Whenever I drive I’m always watching wildlife. It’s reflexive — scanning the roadside for eye-shine or craning my neck to follow a bird overhead. “Look, a fox!” or, “See the crows mobbing?” I’ll point out to my passenger, who rarely gets as excited. My memory is too rotten for me to ever be a decent naturalist (and the details that distinguish a red-tailed hawk from a red-shouldered are lost on me at 65 mph) but I watch compulsively anyway. On the drive up the Northway from Albany on Saturday, I counted 8 hawks and 2 turkey vultures. Then on Route 73, I saw something else.
That night I wrote the following email and sent it to two scientists I googled, one in Canada and one at Cornell University:
…As I drove from Chapel Pond to Keene Valley along Rt. 73 this afternoon at around 1 PM, I suddenly saw bats — probably five or six at a time — winging over the road. At first startled glance I thought they might be starlings but I’m a reasonably adept birder and these had no tails — and were moving like bats, slightly quavery, upward, and singular, for lack of a better description, not in the smooth unison of small flocks of songbirds. My friend, the children, and I probably saw 50-60 bats over the highway before we came down into the flats of Keene Valley.
I was guessing Little Brown Bats simply because they’re common, and these were small, but I really have no idea. I wondered if you would have any idea why bats might have been out at 1 PM on a sunny winter day? All I could think was that the heat of the highway was attracting bugs, which attracted the bats? But I couldn’t understand why the daylight hunting.
Thank you for any ideas.
Sunday I had a reply from the Canadian bat specialist, who found the observation “most interesting” and said he was cc:ing my email to bat specialists in Albany and Boston. Yesterday I heard from Albany.
Thank you for taking the time to notify us of your observations; it is important to us to know of such things. Unfortunately, you are not the first to report bats flying around Chapel Pond this winter, although earlier records involved far fewer animals.

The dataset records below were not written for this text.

(** X6. The state [ActiveOrderRule] reaches depends on the last event of
    each identifier only: two runs of order events that agree on the event
    delivered last for every identifier leave, from the same state, the
    same state. So repeating an event, reordering the events of different
    orders, or dropping an event that a later event of the same order
    follows, changes nothing. *)
Theorem active_order_latest_event_wins
    (orders orders' : list OrderData) (self : ActiveOrderRule.state) :
  (forall i, ActiveOrderRule.latest i orders = ActiveOrderRule.latest i orders') ->
  state_of (ActiveOrderRule.on_orders orders self)
  = state_of (ActiveOrderRule.on_orders orders' self).
Proof.
  intros Hlatest.
  assert (forall (l l' : list OrderData),
            (forall i, ActiveOrderRule.latest i l = ActiveOrderRule.latest i l') ->
            l = [] -> l' = []) as Hempty.
  { intros l l' Hl ->. destruct l' as [|order l'] using rev_ind; [done |].
    specialize (Hl (order_vt_orderid order)). by rewrite latest_snoc in Hl. }
  destruct orders as [|order orders].
  - by rewrite (Hempty [] orders' Hlatest eq_refl).
  - destruct orders' as [|order' orders'].
    + by pose proof (Hempty [] (order :: orders) (fun i => eq_sym (Hlatest i)) eq_refl).
    + rewrite (on_orders_state order), (on_orders_state order').
      assert (ActiveOrderRule.active_orders
                (state_of (ActiveOrderRule.on_orders (order :: orders) self))
              = ActiveOrderRule.active_orders
                  (state_of (ActiveOrderRule.on_orders (order' :: orders') self)))
        as ->; [| done].
      apply map_eq. intros i. by rewrite !on_orders_lookup, Hlatest.
Qed.

Lemma active_order_latest_event_wins_witness :
  state_of (ActiveOrderRule.on_orders
              [example_order NOTTRADED; example_order CANCELLED]
              ActiveOrderRule.on_init)
  = state_of (ActiveOrderRule.on_orders [example_order CANCELLED]
                ActiveOrderRule.on_init).
Proof.
  apply (active_order_latest_event_wins
           [example_order NOTTRADED; example_order CANCELLED]
           [example_order CANCELLED] ActiveOrderRule.on_init).
  intros i. rewrite !latest_cons. cbn. by case_decide.
Defined.

(** Events of two orders in either order of arrival. *)
Example active_order_events_commute :
  let a := example_order NOTTRADED in
  let b := mkOrderData "CTP.2" "rb2410.SHFE" SUBMITTING in
  state_of (ActiveOrderRule.on_orders [a; b] ActiveOrderRule.on_init)
  = state_of (ActiveOrderRule.on_orders [b; a] ActiveOrderRule.on_init).
Proof. vm_compute. reflexivity. Qed.

(** ** DailyLimitRule: trades, and when the engine is notified *)

(** X7. Trade events are counted once per identifier. The first event of a
    trade identifier adds one to [total_trade_count] and to the trade count
    of its symbol, leaves the trade counts of the other symbols as they
    are, and notifies the engine once; an event whose identifier is already
    recorded changes nothing and notifies nobody, even when it names another
    symbol. Either way the identifier is recorded afterwards, and the limits,
    the order and cancel counters and their identifier sets are left as they
    were. *)
Theorem daily_limit_counts_each_trade_once
    (self : DailyLimitRule.state) (trade : TradeData) :
  let after := DailyLimitRule.on_trade trade self in
  let self' := state_of after in
  let i := trade_vt_tradeid trade in
  (i ∉ DailyLimitRule.all_tradeids self ->
   DailyLimitRule.total_trade_count self' = DailyLimitRule.total_trade_count self + 1
   /\ (forall k,
         count_of k (DailyLimitRule.contract_trade_count self')
         = count_of k (DailyLimitRule.contract_trade_count self)
           + if decide (trade_vt_symbol trade = k) then 1 else 0)
   /\ calls after = [PutRuleEvent])
  /\ (i ∈ DailyLimitRule.all_tradeids self -> self' = self /\ calls after = [])
  /\ DailyLimitRule.all_tradeids self' = {[i]} ∪ DailyLimitRule.all_tradeids self
  /\ (forall again : TradeData,
        trade_vt_tradeid again = i ->
        DailyLimitRule.on_trade again self' = (tt, self', []))
  /\ same_limits self self'
  /\ DailyLimitRule.all_orderids self' = DailyLimitRule.all_orderids self
  /\ DailyLimitRule.cancel_orderids self' = DailyLimitRule.cancel_orderids self
  /\ DailyLimitRule.total_order_count self' = DailyLimitRule.total_order_count self
  /\ DailyLimitRule.total_cancel_count self' = DailyLimitRule.total_cancel_count self
  /\ DailyLimitRule.contract_order_count self' = DailyLimitRule.contract_order_count self
  /\ DailyLimitRule.contract_cancel_count self' = DailyLimitRule.contract_cancel_count self
  /\ DailyLimitRule.base_attrs self' = DailyLimitRule.base_attrs self.
Proof.
  cbn zeta.
  destruct (decide (trade_vt_tradeid trade ∈ DailyLimitRule.all_tradeids self))
    as [Hseen | Hnew].
  - rewrite on_trade_seen by done. unfold state_of, calls. cbn [fst snd].
    split_and!; try done.
    + symmetry. by apply subseteq_union_1_L, singleton_subseteq_l.
    + intros again Hsame. apply on_trade_seen. by rewrite Hsame.
  - rewrite on_trade_new by done. unfold state_of, calls. cbn [fst snd].
    split_and!; try done.
    + intros _. split_and!; try done. intros k.
      unfold DailyLimitRule.set_contract_trade_count.
      cbn [DailyLimitRule.contract_trade_count]. rewrite count_of_incr.
      case_decide; lia.
    + intros again Hsame. apply on_trade_seen. rewrite Hsame.
      apply elem_of_union_l. by apply elem_of_singleton.
Qed.

Lemma daily_limit_counts_each_trade_once_witness :
  DailyLimitRule.total_trade_count
    (state_of (DailyLimitRule.on_trade (mkTradeData "CTP.7" "rb2410.SHFE")
                 DailyLimitRule.on_init))
  = DailyLimitRule.total_trade_count DailyLimitRule.on_init + 1.
Proof.
  apply (daily_limit_counts_each_trade_once DailyLimitRule.on_init
           (mkTradeData "CTP.7" "rb2410.SHFE")).
  cbn. apply not_elem_of_empty.
Defined.

(** X8. [DailyLimitRule] notifies the engine exactly when an event changes
    it. [on_order] and [on_trade] call [put_rule_event] once when they count
    the event and make no call at all when they leave the state as it was;
    they never write a log. [on_order] leaves the limits, the trade counters
    and the trade identifiers as they were. *)
Theorem daily_limit_notifies_iff_changed :
  (forall (self : DailyLimitRule.state) (order : OrderData),
     let after := DailyLimitRule.on_order order self in
     (calls after = [] <-> state_of after = self)
     /\ (calls after = [PutRuleEvent] <-> state_of after <> self)
     /\ same_limits self (state_of after)
     /\ DailyLimitRule.all_tradeids (state_of after) = DailyLimitRule.all_tradeids self
     /\ DailyLimitRule.total_trade_count (state_of after)
        = DailyLimitRule.total_trade_count self
     /\ DailyLimitRule.contract_trade_count (state_of after)
        = DailyLimitRule.contract_trade_count self
     /\ DailyLimitRule.base_attrs (state_of after) = DailyLimitRule.base_attrs self)
  /\ (forall (self : DailyLimitRule.state) (trade : TradeData),
        let after := DailyLimitRule.on_trade trade self in
        (calls after = [] <-> state_of after = self)
        /\ (calls after = [PutRuleEvent] <-> state_of after <> self)).
Proof.
  split.
  - intros self order. cbn zeta.
    destruct (on_order_cases order self) as [H | [(H1 & H2 & H3) | (H1 & H2)]].
    + rewrite on_order_new by done. unfold state_of, calls. cbn [fst snd].
      assert (DailyLimitRule.set_contract_order_count
                (defaultdict_incr (order_vt_symbol order)
                   (DailyLimitRule.contract_order_count self))
                (DailyLimitRule.set_total_order_count
                   (DailyLimitRule.total_order_count self + 1)
                   (DailyLimitRule.set_all_orderids
                      ({[order_vt_orderid order]} ∪ DailyLimitRule.all_orderids self)
                      self))
              <> self) as Hchanged.
      { intros Heq. apply (f_equal DailyLimitRule.total_order_count) in Heq.
        cbn in Heq. lia. }
      split_and!; try done.
    + rewrite on_order_cancel by done. unfold state_of, calls. cbn [fst snd].
      assert (DailyLimitRule.set_contract_cancel_count
                (defaultdict_incr (order_vt_symbol order)
                   (DailyLimitRule.contract_cancel_count self))
                (DailyLimitRule.set_total_cancel_count
                   (DailyLimitRule.total_cancel_count self + 1)
                   (DailyLimitRule.set_cancel_orderids
                      ({[order_vt_orderid order]} ∪ DailyLimitRule.cancel_orderids self)
                      self))
              <> self) as Hchanged.
      { intros Heq. apply (f_equal DailyLimitRule.total_cancel_count) in Heq.
        cbn in Heq. lia. }
      split_and!; try done.
    + rewrite on_order_ignored by done. unfold state_of, calls. cbn [fst snd].
      split_and!; try done.
  - intros self trade. cbn zeta.
    destruct (decide (trade_vt_tradeid trade ∈ DailyLimitRule.all_tradeids self))
      as [Hseen | Hnew].
    + rewrite on_trade_seen by done. unfold state_of, calls. cbn [fst snd].
      split_and!; try done.
    + rewrite on_trade_new by done. unfold state_of, calls. cbn [fst snd].
      assert (DailyLimitRule.set_contract_trade_count
                (defaultdict_incr (trade_vt_symbol trade)
                   (DailyLimitRule.contract_trade_count self))
                (DailyLimitRule.set_total_trade_count
                   (DailyLimitRule.total_trade_count self + 1)
                   (DailyLimitRule.set_all_tradeids
                      ({[trade_vt_tradeid trade]} ∪ DailyLimitRule.all_tradeids self)
                      self))
              <> self) as Hchanged.
      { intros Heq. apply (f_equal DailyLimitRule.total_trade_count) in Heq.
        cbn in Heq. lia. }
      split_and!; try done.
Qed.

What you witnessed is being repeated daily throughout the Northeast. It is the final days of individual bats infected with a disease called White Nose Syndrome. Hundreds of thousands of bats have died in New York alone in just the three years since this disease first appeared in Schoharie County, NY. It is spreading rapidly and is now in Virginia and West Virginia and has killed >95% of the hibernating bats in most infected sites that we have been able to count. There is not yet solid
evidence of survivors.
Chapel Pond is 11 miles from our closest known hibernacula. That seems quite a long way for diseased animals to travel. I suspect that there is a hibernacula in the Chapel Pond area
that we have never known about.
You can Google White Nose Syndrome or visit the US FWS web site for further details.
Endangered Species Unit
NYS Department of Environmental Conservation
Before I received Alan’s note I had googled “bats flying in daytime” and guessed the problem. This short, comprehensive article in the New York Times about White Nose Syndrome — a mysterious fungus killing most of the bats in the Northeast — quotes all the scientists copied on my email. Neat to think I could make a tiny contribution to their information.
Hiberniculum (Latin literally for “place where animals hibernate”) is fancy talk for “bat cave.” Chapel Pond is one of the top climbing areas in the Adirondacks. DH and I shared the same immediate thought: surely the local rock jocks could find this hiberniculum.
However Alan and I corresponded throughout the day yesterday and he believes that as it hasn’t been found yet, the opening to the cave must be quite small. And as the cave is obviously infected with the fungus, it may soon be empty. Finally, the easiest way to find it would be to track any surviving bat with a radio tag next fall. (When he first mentioned this I enjoyed the mental image of a bat wearing a miniature radio collar.)
I felt sad all day thinking about some awful fungus decimating our bat population. Though I have the usual shudder when one’s trapped inside — something about their fluttery flight pattern makes you think, even while knowing all about echolocation, that they’re bound to run into you — I like bats. They’re the swallows of the night-time, eating half their weight in insects every night. Read that again: half their weight! (This would be like me eating 70 lbs of groceries a day.) It’s a joy to see them swooping around the barn and fields at dusk. That we may lose them is inconceivable.
I may try to write an article about this bat problem in the Adirondacks.